* _Assigned task_
From the records below, print exactly the lines starting at the one containing "redis_view r' k = Some (itoa (n" and ending at the one containing "redis_pexpire_other : forall", ends included, and nothing else.

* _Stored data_
(* ===== verification/Redis.v ===== *)
(** * Redis

    The commands the services send, as an interface: the server is not part of the
    repository.  [redis_view] reads a key's stored value and its absolute expiry
    time in milliseconds; an entry past its expiry counts as absent. *)

From stdpp Require Import base gmap list strings numbers.
From S2P Require Import Prelude GoStrings.

Abbreviation entry := (string * option Z)%type.

(** Whether an entry is still there at time [t]. *)
Definition live (t : Z) (e : option entry) : bool :=
  match e with
  | None => false
  | Some (_, None) => true
  | Some (_, Some x) => (t <? x)%Z
  end.

Class RedisLib (R : Type) := {
  redis_view : R -> string -> option entry;
  (* SET key value PX ttl *)
  redis_set : Z -> string -> string -> Z -> R -> R;
  (* DEL key *)
  redis_del : Z -> string -> R -> R;
  (* EXISTS key *)
  redis_exists : Z -> string -> R -> bool;
  (* INCR key; None when the value is not an integer *)
  redis_incr : Z -> string -> R -> option (Z * R);
  (* PEXPIRE key ms *)
  redis_pexpire : Z -> string -> Z -> R -> R;
  (* PTTL key: -2 absent, -1 without expiry *)
  redis_pttl : Z -> string -> R -> Z;
}.

Class RedisLaws (R : Type) `{RedisLib R} : Prop := {
  redis_view_set : forall t k v ttl r k',
    redis_view (redis_set t k v ttl r) k' =
      if bool_decide (k' = k) then Some (v, Some (t + ttl)%Z) else redis_view r k';
  redis_view_del : forall t k r k',
    redis_view (redis_del t k r) k' = if bool_decide (k' = k) then None else redis_view r k';
  redis_exists_live : forall t k r, redis_exists t k r = live t (redis_view r k);
  redis_incr_absent : forall t k r, live t (redis_view r k) = false ->
    exists r', redis_incr t k r = Some (1%Z, r') /\
      redis_view r' k = Some (itoa 1, None) /\
      forall k', k' <> k -> redis_view r' k' = redis_view r k';
  redis_incr_present : forall t k r n x, live t (redis_view r k) = true ->
    redis_view r k = Some (itoa n, x) ->
    exists r', redis_incr t k r = Some ((n + 1)%Z, r') /\
      redis_view r' k = Some (itoa (n + 1)%Z, x) /\
      forall k', k' <> k -> redis_view r' k' = redis_view r k';
  redis_incr_other : forall t k r n r' k',
    redis_incr t k r = Some (n, r') -> k' <> k -> redis_view r' k' = redis_view r k';
  redis_pexpire_other : forall t k ttl r k',
    k' <> k -> redis_view (redis_pexpire t k ttl r) k' = redis_view r k';
  redis_view_pexpire : forall t k ttl r k',
    live t (redis_view r k) = true ->
    redis_view (redis_pexpire t k ttl r) k' =
      if bool_decide (k' = k) then (fun e => (e.1, Some (t + ttl)%Z)) <$> redis_view r k
      else redis_view r k';
  redis_pttl_view : forall t k r,
    redis_pttl t k r =
      if live t (redis_view r k)
      then match redis_view r k with Some (_, Some x) => (x - t)%Z | _ => (-1)%Z end
      else (-2)%Z;
}.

* _Reply to the exercise_
      redis_view r' k = Some (itoa (n + 1)%Z, x) /\
      forall k', k' <> k -> redis_view r' k' = redis_view r k';
  redis_incr_other : forall t k r n r' k',
    redis_incr t k r = Some (n, r') -> k' <> k -> redis_view r' k' = redis_view r k';
  redis_pexpire_other : forall t k ttl r k',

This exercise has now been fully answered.